DA: You mentioned at one point in a piece you wrote that in terms of drug-related deaths Portugal is at the low end and that at the high end is Estonia, where the death rate is 40 times higher. In Estonia drugs are largely decriminalized, so does this suggest that decriminalization, as a solution, just doesn’t work?

JM: Portugal has decriminalized the use of drugs and the possession of small quantities for own consumption. In fact, the countries that have decriminalized use and possession for own consumption have seen the number of drug deaths fall. There are several examples of either a clear-cut decriminalization of use and possession or a de facto trend toward that, and the countries that are on that end of the scale have a relatively low number of deaths related to drugs: Portugal, Spain, Switzerland, the Netherlands, and so on. The ones that are harsher on drug use see increases in terms of the number of drug-related deaths—the Scandinavian countries, for example. Estonia is a curious example where they have good policies in place based on public health but they seem not to fully apply them, which is why they may have a high level of drug-related deaths. They are also close to Russia and that means there may be synthetic heroin—fentanyl—that is very dangerous because it’s very difficult to dose and consequently people can overdose very easily.

Russia declares around 700 drug related deaths per million inhabitants per year. There, use and possession is harshly punished and public health considerations seem to come second to the principal of abstinence. Users are punished and are lead to detoxification, but harm reduction strategies are not in place, and heavy users are not given medication-assisted treatment, or what we call “substitution treatment.” There may well be a correlation between those policy choices and drug deaths.

In the U.S., there are places where the death rate is very high as well, or it has been in the past.

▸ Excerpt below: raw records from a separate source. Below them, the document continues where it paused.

(* ===== verification/Ring.v ===== *)
(** * The consistent hash of a tunnel (interface)

    [stathat.com/c/consistent] is third-party code: the class states the
    operations ratbond calls and the laws it relies on.  The clients of the
    class are the schedulers of both ends; [set_ring] is an implementation, the
    set of members itself. *)
From stdpp Require Import base gmap sets list strings.
From Stdlib Require Import ZArith Lia.
From S2P Require Import Prelude.
#[local] Open Scope Z_scope.

(** [New], [Add], [Remove], [Get] ([None]: the error of an empty circle) and
    [Members] of a [consistent.Consistent]. *)
Class Consistent := {
  ring : Type;
  ring_New : ring;
  ring_Add : string → ring → ring;
  ring_Remove : string → ring → ring;
  ring_Get : ring → string → option string;
  ring_Members : ring → gset string
}.

Class ConsistentLaws (C : Consistent) := {
  Members_New : ring_Members ring_New = ∅;
  Members_Add e r : ring_Members (ring_Add e r) = {[e]} ∪ ring_Members r;
  Members_Remove e r : ring_Members (ring_Remove e r) = ring_Members r ∖ {[e]};
  Get_member r k e : ring_Get r k = Some e → e ∈ ring_Members r;
  Get_None r k : ring_Get r k = None ↔ ring_Members r = ∅
}.

(** What consistent hashing is for: the choice is a function of the members,
    whatever the order in which they came and went.  The library keeps this as
    long as the hash positions of the members' replicas are distinct. *)
Class ConsistentCanonical (C : Consistent) := {
  Get_members r r' k : ring_Members r = ring_Members r' → ring_Get r k = ring_Get r' k
}.

(** A key goes to the member whose position in the list of members is the
    length of the key modulo their number. *)
Definition set_ring : Consistent := {|
  ring := gset string;
  ring_New := ∅;
  ring_Add e r := {[e]} ∪ r;
  ring_Remove e r := r ∖ {[e]};
  ring_Get r k := elements r !! (String.length k `mod` length (elements r))%nat;
  ring_Members r := r
|}.

#[export] Instance set_ring_laws : ConsistentLaws set_ring.
Proof.
  split; simpl; try done.
  - intros r k e H. apply elem_of_elements. by eapply list_elem_of_lookup_2.
  - intros r k. rewrite lookup_ge_None. split.
    + intros Hle. apply leibniz_equiv, elements_empty_iff.
      destruct (elements r) as [|x l] eqn:E; [done|]. exfalso.
      pose proof (Nat.mod_upper_bound (String.length k) (length (x :: l))). simpl in *. lia.
    + intros ->. rewrite elements_empty. simpl. lia.
Qed.

#[export] Instance set_ring_canonical : ConsistentCanonical set_ring.
Proof. split. simpl. by intros r r' k ->. Qed.

(** The members of the ring of a set of conversations: their ids in decimal. *)
Definition ids (s : gset Z) : gset string := set_map fmt_d s.

Lemma elem_of_ids s e : e ∈ ids s ↔ ∃ z, e = fmt_d z ∧ z ∈ s.
Proof. unfold ids. rewrite elem_of_map. naive_solver. Qed.

Lemma ids_empty : ids ∅ = ∅.
Proof. unfold ids. by rewrite set_map_empty. Qed.

Lemma ids_insert z s : ids ({[z]} ∪ s) = {[fmt_d z]} ∪ ids s.
Proof. unfold ids. by rewrite set_map_union_L, set_map_singleton_L. Qed.

Lemma ids_delete z s : ids (s ∖ {[z]}) = ids s ∖ {[fmt_d z]}.
Proof.
  apply set_eq. intros e. rewrite elem_of_difference, elem_of_singleton, !elem_of_ids. split.
  - intros (y & -> & Hy). split; [set_solver|]. intros H%(inj fmt_d). set_solver.
  - intros [(y & -> & Hy) Hne]. exists y. split; [done|]. set_solver.
Qed.

Lemma ids_empty_iff s : ids s = ∅ ↔ s = ∅.
Proof.
  split; [|intros ->; apply ids_empty]. intros H. apply set_eq. intros z. split; [|set_solver].
  intros Hz. assert (fmt_d z ∈ ids s) as Hin by (apply elem_of_ids; eauto).
  rewrite H in Hin. set_solver.
Qed.

(** What the ring of a set of conversations answers: one of them, or nothing
    when there is none. *)
Lemma ring_choice {C : Consistent} {CL : ConsistentLaws C} {A} (conns : gmap Z A) key r :
  ring_Members r = ids (dom conns) →
  match ring_Get r key with
  | None => conns = ∅
  | Some owner => ∃ k, is_Some (conns !! k) ∧ owner = fmt_d k
  end.
Proof.
  intros Hm. destruct (ring_Get r key) as [owner|] eqn:Hg.
  - apply Get_member in Hg. rewrite Hm in Hg. apply elem_of_ids in Hg as (k & -> & Hk).
    apply elem_of_dom in Hk. by exists k.
  - apply Get_None in Hg. rewrite Hm in Hg. apply ids_empty_iff in Hg. by apply dom_empty_inv_L in Hg.
Qed.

Now, policies are changing toward a more sensitive approach that incorporates public health concerns and the health approach to responding to drugs. I have the impression that it’s delivering good results where it’s being applied more intensely. There are places in the U.S. that were reported to have relatively high death rates of 300-350 per million inhabitants per year, so considerably higher than the lower end of what we have in Europe.

DA: Let’s go back to Russia for just a moment. Do you have a sense that Russia is being used as a transit point for drugs from places like Afghanistan? And is the interest in preventing the use of Russia as a transit point only as long as the drugs are not sold widely in Russia itself to Russians?

JM: All countries have an interest in not becoming a transit point. What we’ve seen in other parts of the world, in Latin America for example, is that transit has shifted from one country to another in response to difficulties. We have seen how the presence of drugs can affect the sustainability of the state itself and state institutions. Drugs are very powerful, and there’s a lot of money involved, which can corrupt a society. We’ve seen that kind of phenomenon in some countries in central Africa as well. When a country becomes a transit point it is very dangerous and we should all be concerned because significant drug trafficking can compromise the sustainability of democratic institutions in a country, wherever it happens.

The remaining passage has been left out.